Bangladesh introduces improved stove to save fuel
DHAKA (Reuters) - Bangladesh has introduced an improved cooking stove that will consume 50 percent less of the biomass used for cooking in rural areas, a senior official said on Sunday.
"About 95 percent of Bangladesh, with 145 million people, uses traditional fuels like cow dung, agricultural wastage and wood totalling 60 million tonnes most inefficiently, worth 100 billion taka ($1.46 billion)," said Erich Otto Gomm, program coordinator in Bangladesh of German Technical Cooperation (GTZ).
The ministry of Power, Energy and Mineral Resources, with the financial and technical assistance of the German Federal Ministry of Economic Cooperation and Development, through GTZ, introduced an environmentally friendly stove that also saves biomass by more than 50 percent, he said.

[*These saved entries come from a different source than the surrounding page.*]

(** * The Lemon Agent integration notebook

  A model of [docs/extras/integrations/tools/lemonai.ipynb]: the three
  code cells of the quick start, the [lemonai.json] example and the
  [lemonai.log] example shown in its markdown cells.

  The notebook owns no algorithm.  Its code cells are a script that
  imports two external callables, writes two entries of [os.environ],
  binds five names and calls [execute_workflow] once.  The script is
  embedded as syntax (so that properties of its shape can be stated)
  together with an evaluator for Python's simple statements in which
  every external callable is a parameter. *)

From Stdlib Require Import ZArith Ascii String List Bool Lia.
From stdpp Require Import base option list gmap strings pretty.

Import ListNotations.
Set Warnings "-register-all".
Local Open Scope string_scope.
Local Open Scope list_scope.

(** ** The double quote and the newline, by their codes *)

Definition dq : string := String (ascii_of_nat 34) EmptyString.
Definition nl : string := String (ascii_of_nat 10) EmptyString.

(** A Python (or JSON) double-quoted literal holding [s]. *)
Definition quoted (s : string) : string := dq +:+ s +:+ dq.

(** ** Syntax of the code cells *)

Module Syntax.

(** Expressions.  An f-string is a list of pieces, each literal text or
    a replacement field. *)
Inductive expr : Type :=
| EStr (s : string)
| EInt (z : Z)
| EName (x : string)
| EAttr (obj : expr) (attr : string)
| EFString (parts : list fpart)
| ECall (callee : expr) (args : list expr) (kwargs : list (string * expr))
with fpart : Type :=
| FLit (s : string)
| FField (e : expr).

(** Python's simple statements, as far as the notebook uses them. *)
Inductive simple_stmt : Type :=
| SImport (module : string)
| SFromImport (module name : string)
| SExpr (e : expr)
| SAssign (target : string) (value : expr)
| SSetItem (obj key value : expr).

(** Statements: a simple statement, or one of the compound statements
    that introduce branching, iteration or a local function. *)
Inductive stmt : Type :=
| Simple (s : simple_stmt)
| SIf (test : expr) (body orelse : list stmt)
| SWhile (test : expr) (body : list stmt)
| SFor (target : string) (iter : expr) (body : list stmt)
| SDef (name : string) (params : list string) (body : list stmt).

Inductive cell : Type :=
| Markdown (source : list string)
| Code (source : list stmt).

End Syntax.
Import Syntax.

(** ** The notebook *)

Module Notebook.

(** Cell [5318715d]. *)
Definition cell_5318715d : list stmt :=
  [ Simple (SImport "os");
    Simple (SFromImport "lemonai" "execute_workflow");
    Simple (SFromImport "langchain" "OpenAI") ].

Definition os_environ : expr := EAttr (EName "os") "environ".

(** Cell [a370d999]. *)
Definition cell_a370d999 : list stmt :=
  [ Simple (SExpr (EStr " Load all relevant API Keys and Access Tokens into your environment variables "));
    Simple (SSetItem os_environ (EStr "OPENAI_API_KEY") (EStr "*INSERT OPENAI API KEY HERE*"));
    Simple (SSetItem os_environ (EStr "AIRTABLE_ACCESS_TOKEN") (EStr "*INSERT AIRTABLE TOKEN HERE*")) ].

(** The f-string bound to [prompt] in cell [38d158e7]. *)
Definition prompt_fstring : expr :=
  EFString
    [ FLit "Read information from Hackernews for user ";
      FField (EName "hackernews_username");
      FLit (" and then write the results to" +:+ nl +:+ "Airtable (baseId: ");
      FField (EName "airtable_base_id");
      FLit ", tableId: ";
      FField (EName "airtable_table_id");
      FLit ("). Only write the fields " +:+ quoted "username" +:+ ", " +:+ quoted "karma" +:+ nl
            +:+ "and " +:+ quoted "created_at_i"
            +:+ ". Please make sure that Airtable does NOT automatically convert the field types."
            +:+ nl) ].

Definition execute_workflow_call : expr :=
  ECall (EName "execute_workflow") []
        [ ("llm", EName "model"); ("prompt_string", EName "prompt") ].

(** Cell [38d158e7]. *)
Definition cell_38d158e7 : list stmt :=
  [ Simple (SAssign "hackernews_username" (EStr "*INSERT HACKERNEWS USERNAME HERE*"));
    Simple (SAssign "airtable_base_id" (EStr "*INSERT BASE ID HERE*"));
    Simple (SAssign "airtable_table_id" (EStr "*INSERT TABLE ID HERE*"));
    Simple (SExpr (EStr " Define your instruction to be given to your LLM "));
    Simple (SAssign "prompt" prompt_fstring);
    Simple (SExpr (EStr (nl +:+ "Use the Lemon AI execute_workflow wrapper " +:+ nl
                         +:+ "to run your Langchain agent in combination with Lemon AI  " +:+ nl)));
    Simple (SAssign "model" (ECall (EName "OpenAI") [] [ ("temperature", EInt 0) ]));
    Simple (SExpr execute_workflow_call) ].

(** The fenced [json] block of markdown cell [e423ebbb]. *)
Definition lemonai_json : list string :=
  [ "[";
    "  {";
    "    " +:+ quoted "name" +:+ ": " +:+ quoted "Hackernews Airtable User Workflow" +:+ ",";
    "    " +:+ quoted "description" +:+ ": "
      +:+ quoted "retrieves user data from Hackernews and appends it to a table in Airtable" +:+ ",";
    "    " +:+ quoted "tools" +:+ ": [" +:+ quoted "hackernews-get-user" +:+ ", "
      +:+ quoted "airtable-append-data" +:+ "]";
    "  }";
    "]" ].

(** The authentication strings listed in markdown cell [c9d082cb]:
    four for API keys, two for authentication tokens. *)
Definition api_key_strings : list string :=
  [ "API_KEY"; "SECRET_KEY"; "SUBSCRIPTION_KEY"; "ACCESS_KEY" ].
Definition token_strings : list string :=
  [ "ACCESS_TOKEN"; "SECRET_TOKEN" ].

"Poorly ventilated clay stoves that produce smoke, carbon monoxide and carcinogens pose a serious health threat to women and children," Erich told a news conference.
He said that according to the World Health Organization, 46,000 women and children in Bangladesh die each year, while millions more suffer from respiratory, tuberculosis and cardiovascular diseases and lung cancer due to the "killer in the kitchen."
"Biomass is also becoming increasingly scarce and costly, putting pressure on the farmers to use more chemical fertilizer instead of bio-fertilizer," said Khaleq Uzzaman, senior adviser of Sustainable Energy for Development (SED).
The SED launched a countrywide program to popularize the improved cooking stoves developed by the state-run Bangladesh Council of Scientific and Industrial Research and later modified by the GTZ.
Khaleq said so far 35,000 stoves have been sold and installed across the country and now up to 10,000 were being built every month.
"Our aim is to build 1 million stoves over the next three years," he said, and hoped to have one in every rural Bangladeshi home by the end of 2018.
Currently, only 6 percent of the population has access to natural gas, primarily in urban areas, he told reporters.